(* ===== verification/PhysMem.v ===== *)
(** * Physical memory at boot

    Models the first half of the kernel entry, [kernel/src/main.rs]:
    [load_memory_map] turns the memory map of the boot environment into the
    [physmap] table, [adjust_boot_area] carves out the boot area, and [setup]
    derives the table of available pages.  The registers that identify the
    processor and the length of the start-up code of secondary processors are
    parameters. *)
From S2P Require Import Prelude Env.

Module PhysMem.
Import Env.
Local Open Scope string_scope.
Local Open Scope list_scope.
Local Open Scope Z_scope.

(** ** Data *)

Definition PAGE_SHIFT : Z := 14.
Definition PAGE_SIZE : Z := Z.shiftl 1 PAGE_SHIFT.
Definition PAGE_MASK : Z := PAGE_SIZE - 1.

(** [!PAGE_MASK] on [u64]. *)
Definition page_mask : Z := 2 ^ 64 - 1 - PAGE_MASK.

Inductive MapType := MtNone | MtRam | MtReserved.

(** An entry of the memory map of the boot environment. *)
Record PhysMap := Map { base : Z; len : Z; ty : MapType }.

Record BootInfo := Boot { bi_addr : Z; bi_page_tables : Z }.

Record MemoryInfo := {
  physmap : list Z; (* [u64; 60] *)
  physmap_last : Z;
  boot_area : Z;
  boot_info : BootInfo;
  dcons_addr : Z;
  dcons_size : Z;
  initial_memory_size : Z;
  end_page : Z;
  unk : Z;
  paddr_free : Z;
  memtest : Z
}.

(** [self::arch()] of the kernel: the length of the start-up code and, on
    x86-64, the identification of the processor. *)
Record arch := Arch { secondary_start_len : Z; cpu_id : option Z }.

Abbreviation res := (outcome Empty_set).

(** ** Loading the memory map *)

(** How the search for the place of an entry ends. *)
Inductive place := Overlapped | At (idx : Z).

(** The loop over [j]: the first block that ends behind the base.  [fuel]
    bounds the number of blocks. *)
Fixpoint find_place (fuel : nat) (pm : list Z) (last j : Z) (m : PhysMap) : res place :=
  match fuel with
  | O => Panic PUnreachable
  | S fuel =>
      if j <=? last then
        hi ← arr_get pm (j + 1);
        if base m <? hi then
          e ← uadd (base m) (len m);
          lo ← arr_get pm j;
          Ok (if lo <? e then Overlapped else At j)
        else find_place fuel pm last (j + 2) m
      else Ok (At (last + 2))
  end.

(** How one entry changes the table; [Stop] is the [break] on overflow. *)
Inductive added := Go (pm : list Z) (last : Z) | Stop (pm : list Z) (last : Z).

(** The body of the loop for an entry of type [Ram] with a length. *)
Definition add_ram (pm : list Z) (last : Z) (m : PhysMap) : res added :=
  p ← find_place (Z.to_nat last + 2) pm last 0 m;
  match p with
  | Overlapped => Ok (Go pm last)
  | At insert_idx =>
      (* Check if end address is the start address of the next entry. *)
      next ←
        (if insert_idx <=? last then
           e ← uadd (base m) (len m); lo ← arr_get pm insert_idx; Ok (e =? lo)
         else Ok false);
      if next : bool then pm' ← arr_set pm insert_idx (base m); Ok (Go pm' last)
      else
        (* Check if start address is the end address of the previous entry. *)
        prev ←
          (if 0 <? insert_idx then hi ← arr_get pm (insert_idx - 1); Ok (base m =? hi)
           else Ok false);
        if prev : bool then
          e ← uadd (base m) (len m);
          pm' ← arr_set pm (insert_idx - 1) e;
          Ok (Go pm' last)
        else
          let last := last + 2 in
          if last =? Z.of_nat (length pm) then Ok (Stop pm last)
          else
            panic_if (insert_idx <? last) PTodo;;
            pm' ← arr_set pm insert_idx (base m);
            e ← uadd (base m) (len m);
            pm'' ← arr_set pm' (insert_idx + 1) e;
            Ok (Go pm'' last)
  end.

Fixpoint load_entries (pm : list Z) (last : Z) (map : list PhysMap) : res (list Z * Z) :=
  match map with
  | [] => Ok (pm, last)
  | m :: map =>
      match ty m with
      | MtNone => Ok (pm, last)
      | MtReserved => load_entries pm last map
      | MtRam =>
          if len m =? 0 then Ok (pm, last)
          else
            a ← add_ram pm last m;
            match a with
            | Go pm' last' => load_entries pm' last' map
            | Stop pm' last' => Ok (pm', last')
            end
      end
  end.

(** The sum of the sizes, rounded inwards to pages, and the boot area. *)
Fixpoint sum_blocks (pm : list Z) (idxs : list Z) (size : Z) (boot : option Z) : res (Z * option Z) :=
  match idxs with
  | [] => Ok (size, boot)
  | i :: idxs =>
      lo ← arr_get pm i;
      boot' ← (if lo =? 0 then hi ← arr_get pm (i + 1); Ok (Some (hi / 1024)) else Ok boot);
      start ← next_multiple_of lo PAGE_SIZE;
      hi ← arr_get pm (i + 1);
      let end_ := Z.land hi page_mask in
      size' ← uadd size (Z.max 0 (end_ - start));
      sum_blocks pm idxs size' boot'
  end.

Definition adjust_boot_area (a : arch) (original : Z) : res BootInfo :=
  b ← umul original 1024;
  let addr := Z.land b page_mask in
  addr ← (if secondary_start_len a <=? Z.land b 0xC00 then Ok addr else usub addr PAGE_SIZE);
  page_tables ← usub addr (PAGE_SIZE * 3);
  Ok (Boot addr page_tables).

(** The wrapping-free sum over the blocks from the last to the first. *)
Fixpoint total_size (pm : list Z) (idxs : list Z) (acc : Z) : res Z :=
  match idxs with
  | [] => Ok acc
  | i :: idxs =>
      hi ← arr_get pm (i + 1);
      a ← uadd acc hi;
      lo ← arr_get pm i;
      a ← usub a lo;
      total_size pm idxs a
  end.

Definition load_pmap (kc : KConfig) (paddr_free : Z) : res Z :=
  disabled ← (if is_allow_disabling_aslr kc then dipsw kc else Ok false);
  if disabled : bool then Panic PTodo else Ok paddr_free.

(** The indices [0..=last] in steps of two. *)
Definition block_idxs (last : Z) : list Z := step_by 0 (last + 1) 2.

Definition parse_env (kc : KConfig) (name : string) : res (option Z) :=
  match k_env kc (bytes_of name) with
  | None => Ok None
  | Some v => n ← unwrap_or_panic PUnwrap (parse_u64 v); Ok (Some n)
  end.

(** The flags of the unknown variable: bit 0 says that there is 8 GiB of
    memory or more, bit 1 depends on the processor. *)
Definition load_unk (a : arch) (kc : KConfig) (total : Z) : res Z :=
  let unk := if Z.shiftr total 33 =? 0 then 0 else 1 in
  let cpu_ok := match cpu_id a with Some id => Z.land id 0xffffff80 =? 0x740f00 | None => true end in
  if cpu_ok then
    d1 ← dipsw kc;
    if negb d1 then (d2 ← dipsw kc; Ok (if negb d2 then Z.lor unk 2 else unk)) else Ok unk
  else Ok unk.

Definition load_memory_map (a : arch) (kc : KConfig) (map : list PhysMap) (paddr_free : Z)
    : res MemoryInfo :=
  '(pm, last) ← load_entries (replicate 60 0) 0 map;
  hi0 ← arr_get pm 1;
  panic_if (hi0 =? 0) (PExplicit "no memory map provided to the kernel");;
  '(size, boot) ← sum_blocks pm (block_idxs last) 0 None;
  boot_area ← unwrap_or_panic (PExplicit "no boot area provided to the kernel") boot;
  bi ← adjust_boot_area a (hi0 / 1024);
  pm ← arr_set pm 1 (bi_page_tables bi);
  hi ← arr_get pm (last + 1);
  let end_page := Z.shiftr hi PAGE_SHIFT in
  physmem ← parse_env kc "hw.physmem";
  let end_page := match physmem with
    | Some v => Z.min (Z.shiftr v PAGE_SHIFT) end_page
    | None => end_page
    end in
  memtest ← parse_env kc "hw.memtest.tests";
  total ← total_size pm (reverse (block_idxs last)) 0;
  unk ← load_unk a kc total;
  paddr_free ← load_pmap kc paddr_free;
  '(dcons_addr, dcons_size) ←
    match k_env kc (bytes_of "dcons.addr"), k_env kc (bytes_of "dcons.size") with
    | Some a, Some s =>
        a ← unwrap_or_panic PUnwrap (parse_u64 a);
        s ← unwrap_or_panic PUnwrap (parse_u64 s);
        Ok (a, s)
    | _, _ => Ok (0, 0)
    end;
  Ok {| physmap := pm; physmap_last := last; boot_area := boot_area; boot_info := bi;
        dcons_addr := dcons_addr; dcons_size := dcons_size; initial_memory_size := size;
        end_page := end_page; unk := unk; paddr_free := paddr_free;
        memtest := default 1 memtest |}.

(** ** Available pages *)

(** [Param1::new]. *)
Definition msgbuf_size (kc : KConfig) : res Z :=
  n ← parse_env kc "kern.msgbufsize";
  Ok (default 0x10000 n).

(** The tables that the loop of [setup] fills. *)
Record avail := Avail {
  phys_avail : list Z; (* [u64; 61] *)
  pa_indx : Z;
  dump_avail : list Z; (* [u64; 61] *)
  da_indx : Z;
  physmem : Z
}.

(** The tables before the loop: the first page is skipped. *)
Definition initial_avail : avail :=
  Avail (PAGE_SIZE :: PAGE_SIZE :: replicate 59 0) 1 (0 :: PAGE_SIZE :: replicate 59 0) 1 0.

(** The physical address below which the kernel image may lie. *)
Definition unk1 : Z := 0xA494000 + 0x2200000.

(** The condition on a page: outside of the kernel and of the buffer of the
    console driver. *)
Definition usable {E} (mi : MemoryInfo) (free pa : Z) : outcome E bool :=
  if (pa <? Z.land unk1 0xffffffffffe00000) || (free <=? pa) then
    if dcons_addr mi =? 0 then Ok true
    else if pa <? Z.land (dcons_addr mi) 0xffffffffffffc000 then Ok true
    else (e ← uadd (dcons_addr mi) (dcons_size mi); Ok (e <=? pa))
  else Ok false.

(** Recording a usable page in [phys_avail]; the flag is [full]. *)
Definition add_avail (st : avail) (pa : Z) : res (avail * bool) :=
  e ← arr_get (phys_avail st) (pa_indx st);
  if pa =? e then
    pe ← uadd pa PAGE_SIZE;
    t ← arr_set (phys_avail st) (pa_indx st) pe;
    Ok (Avail t (pa_indx st) (dump_avail st) (da_indx st) (physmem st + 1), false)
  else
    let i := pa_indx st + 1 in
    if i =? 60 then Ok (st, true)
    else
      t ← arr_set (phys_avail st) i pa;
      pe ← uadd pa PAGE_SIZE;
      t ← arr_set t (pa_indx st + 2) pe;
      Ok (Avail t (pa_indx st + 2) (dump_avail st) (da_indx st) (physmem st + 1), false).

(** Recording a page in [dump_avail]. *)
Definition add_dump (st : avail) (pa : Z) : res avail :=
  e ← arr_get (dump_avail st) (da_indx st);
  if pa =? e then
    pe ← uadd pa PAGE_SIZE;
    t ← arr_set (dump_avail st) (da_indx st) pe;
    Ok (Avail (phys_avail st) (pa_indx st) t (da_indx st) (physmem st))
  else if negb (da_indx st + 1 =? 60) then
    t ← arr_set (dump_avail st) (da_indx st + 1) pa;
    pe ← uadd pa PAGE_SIZE;
    t ← arr_set t (da_indx st + 2) pe;
    Ok (Avail (phys_avail st) (pa_indx st) t (da_indx st + 2) (physmem st))
  else Ok st.

(** The loop over the pages of one block. *)
Fixpoint add_pages (mi : MemoryInfo) (free : Z) (st : avail) (pas : list Z) : res avail :=
  match pas with
  | [] => Ok st
  | pa :: pas =>
      u ← usable mi free pa;
      '(st, full) ←
        (if u : bool then
           if memtest mi =? 0 then add_avail st pa else Panic PTodo
         else Ok (st, false));
      st ← add_dump st pa;
      if full : bool then Ok st else add_pages mi free st pas
  end.

Fixpoint add_blocks (mi : MemoryInfo) (free : Z) (st : avail) (idxs : list Z) : res avail :=
  match idxs with
  | [] => Ok st
  | i :: idxs =>
      lo ← arr_get (physmap mi) i;
      begin ← unwrap_or_panic PUnwrap (checked_next_multiple_of lo PAGE_SIZE);
      hi ← arr_get (physmap mi) (i + 1);
      let end_ := Z.min (Z.land hi page_mask) (u64_wrap (Z.shiftl (end_page mi) PAGE_SHIFT)) in
      st ← add_pages mi free st (step_by begin end_ PAGE_SIZE);
      add_blocks mi free st idxs
  end.

Definition set_physmap (pm : list Z) (last : Z) (mi : MemoryInfo) : MemoryInfo :=
  {| physmap := pm; physmap_last := last; boot_area := boot_area mi; boot_info := boot_info mi;
     dcons_addr := dcons_addr mi; dcons_size := dcons_size mi;
     initial_memory_size := initial_memory_size mi; end_page := end_page mi; unk := unk mi;
     paddr_free := paddr_free mi; memtest := memtest mi |}.

Definition set_end_page (p : Z) (mi : MemoryInfo) : MemoryInfo :=
  {| physmap := physmap mi; physmap_last := physmap_last mi; boot_area := boot_area mi;
     boot_info := boot_info mi; dcons_addr := dcons_addr mi; dcons_size := dcons_size mi;
     initial_memory_size := initial_memory_size mi; end_page := p; unk := unk mi;
     paddr_free := paddr_free mi; memtest := memtest mi |}.

(** The part of [setup] between the initialisation of the direct memory and
    that of the virtual memory: the final tables and the memory info. *)
Definition load_avail (kc : KConfig) (mi : MemoryInfo) : res (avail * MemoryInfo) :=
  free ← (if unk mi =? 0 then uadd (paddr_free mi) 0x400000 else Ok (paddr_free mi));
  pm ← arr_set (physmap mi) 0 PAGE_SIZE;
  let mi := set_physmap pm (physmap_last mi) mi in
  st ← add_blocks mi free initial_avail (block_idxs (physmap_last mi));
  panic_if (negb (memtest mi =? 0)) PTodo;;
  n ← msgbuf_size kc;
  n ← next_multiple_of n PAGE_SIZE;
  hi ← arr_get (phys_avail st) (pa_indx st);
  lo ← arr_get (phys_avail st) (pa_indx st - 1);
  lo ← uadd lo PAGE_SIZE;
  lo ← uadd lo n;
  panic_if (hi <=? lo) PTodo;;
  let mi := set_end_page (Z.shiftr hi PAGE_SHIFT) mi in
  hi ← usub hi n;
  t ← arr_set (phys_avail st) (pa_indx st) hi;
  Ok (Avail t (pa_indx st) (dump_avail st) (da_indx st) (physmem st), mi).

End PhysMem.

> _WHAT YOU WILL DO_: Report the count of lines in the listing above that include "shiftl", and nothing more.

> _ANSWER TO THIS EXERCISE_: 2